Growing up, what was your relationship like with the men in your life? Were having conversations around men’s health easy to have?
I’ve been lucky enough to have great relationships with the men in my life, my father Kevin, his father and my pop Maurice. They taught me all sorts of life lessons, both with how to act and carry myself but also tangible life skills. However I don’t think mental health was ever really massively talked about, not for the hesitation of having a negative response, but I don’t know, it just never really was a thing that came up?
Do you have any advice for men who struggle to talk to their family members about health-related issues?
Start off in a way that's comfortable for you. You don’t necessarily have to sit down at the table like you’re in a board meeting to have these chats. Maybe it's out on the golf course with a mate or family member, maybe it's while you're taking a trip to the beach or on a long car ride. Somewhere there is also something else happening around you, that may take the edge off, giving each person or people time to absorb and react to the conversation at hand, while not sitting in awkward silence. Also, you may not know why or what exactly your feeling and that's fine, but letting someone know this is also valid and can help, “I’m feeling really anxious this morning but I don’t know why, I can’t see an obvious reason, but I’m just not great today”. You’ll be amazed by how getting something as little as that off your chest can help.

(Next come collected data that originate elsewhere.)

(* ===== verification/World.v ===== *)
(** * The world [llm_caption] runs in

    What a call of [llm_caption] reads and changes, as one record: the
    caller's stream, the module-level dict [MEMCACHE] (line 8 of
    [_llm_caption.py]) as a [gmap] from hexdigest strings to [None] or a
    caption, standard output (where [encode_image_as_base64_data_uri]
    prints), and the log of the calls made to the client.  The file also
    holds the two inputs the code reads from outside the module: the
    [StreamInfo] record and [mimetypes.guess_type], and the countable
    instance for bytes that lets a [gmap] be keyed by byte strings. *)

From stdpp Require Import gmap.
From Stdlib Require Import Floats.
From S2P Require Import Prelude PyRuntime PyStr Base64 Md5 PyFloat Image Stream Client.

Local Open Scope Z_scope.
Local Open Scope py_scope.

Record world := World {
  w_stream : stream;
  w_cache : gmap pystr (option pystr);  (* MEMCACHE: hexdigest to message.content *)
  w_stdout : list pystr;
  w_calls : call_log
}.

Definition with_stream (st : stream) (w : world) : world :=
  World st (w_cache w) (w_stdout w) (w_calls w).
Definition with_cache (c : gmap pystr (option pystr)) (w : world) : world :=
  World (w_stream w) c (w_stdout w) (w_calls w).
Definition with_calls (l : call_log) (w : world) : world :=
  World (w_stream w) (w_cache w) (w_stdout w) l.

#[export] Instance WorldStdout : HasStdout world := {
  stdout := w_stdout;
  with_stdout l w := World (w_stream w) (w_cache w) l (w_calls w);
  stdout_with l w := eq_refl;
  with_stdout_self w := match w with World _ _ _ _ => eq_refl end;
  with_stdout_twice l l' w := eq_refl
}.

(** [stream_info] (from [_stream_info.py]): only the two fields the code reads. *)
Record stream_info := StreamInfo { si_mimetype : option pystr; si_extension : option pystr }.

(** [mimetypes.guess_type(url)[0]]. *)
Class MimeTypes := { guess_type : pystr -> option pystr }.

(** [file_stream.tell()], [.read()], [.seek(p)] on the world's stream. *)
Definition on_stream {A} (m : PyM stream A) : PyM world A := focus w_stream with_stream m.

(** The bytes [read()] returns, and the stream after it. *)
Definition data_at (st : stream) : list byte := skipn (st_pos st) (st_data st).
Definition after_read (st : stream) : stream :=
  set_pos (Nat.max (st_pos st) (List.length (st_data st))) st.

(** Bytes as keys of a [gmap]: the abstract, content-keyed view of the
    cache is a map from byte strings. *)
#[export] Instance byte_eq_decision : EqDecision byte := Byte.byte_eq_dec.
#[export] Instance byte_countable : Countable byte.
Proof. apply (inj_countable' Byte.to_N (fun n => match Byte.of_N n with Some b => b | None => Byte.x00 end)).
  intros b. rewrite Byte.of_to_N. reflexivity. Defined.

(** Computes the setters and projections of concrete worlds. *)
Ltac world_simpl := unfold with_cache, with_stream, with_calls in *; cbn [w_stream w_cache w_stdout w_calls] in *.

(** ** Lemmas *)

Lemma with_cache_same (w : world) : with_cache (w_cache w) w = w.
Proof. destruct w; reflexivity. Qed.

Lemma with_stream_same (w : world) : with_stream (w_stream w) w = w.
Proof. destruct w; reflexivity. Qed.

Section Encode.
Context `{PilImage}.

(** In the world, [encode_image_as_base64_data_uri] leaves the stream,
    the cache and the call log alone. *)
Lemma encode_world (d : list byte) (m : Z) (w : world) :
  let w' := snd (encode_image_as_base64_data_uri d m w) in
  w_stream w' = w_stream w /\ w_cache w' = w_cache w /\ w_calls w' = w_calls w.
Proof. destruct (encode_only_prints d m w) as [l ->]. repeat split. Qed.

(** An image that was encoded was opened by PIL. *)
Lemma encode_ok_opens (d : list byte) (m : Z) (w w' : world) (uri : pystr) :
  encode_image_as_base64_data_uri d m w = (Ret uri, w') -> exists img, pil_open d = Ret img.
Proof.
  destruct (pil_open d) as [img|e] eqn:Ho; [eauto|].
  rewrite (encode_open_fails d m w e Ho). discriminate.
Qed.

End Encode.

What would your advice be to men who don’t prioritise their health the way they should?
It’s a tough one, as everyone is at different stages of their life and mental health. Sometimes it feels like a luxury to look after your health, and in many ways it is. But the very real flow-on effects for both yourself and others around you for being healthy inside and out are untold. Start off easy too, set some extremely achievable daily or weekly goals and start the journey.
Why do you think there can be a stigma around men’s mental health?
Generational and societal norms would be the big one. For generations, it was often looked at as a weakness in men to show emotion, talk about feelings, cry etc. Times are definitely changing though and that is from massive pushes from organisations like Movember.
Why do you think some men don’t prioritise their health at times? Is it a fear-based thing? Could it be a “too hard basket” kind of thing? Or is there something else?
An endless raft of reasons this could be. Like fathers pushing the limits to provide for their families, working extreme hours, eating poorly, and burning out. Others may take the path of least resistance, some may be worried about what they may be confronted with when they begin a health journey, be it mental or physical.
Is there anything else you would like to say to our readers?
Check in on ya mates, the quiet ones, the ones you haven’t heard from in months, the ones that may keep bailing on plans, the loud ones always cracking jokes, all of them, there's many ways of masking poor mental health. And if you can, get out for some kind of group activity or fitness, keep the friend circling and community pumping!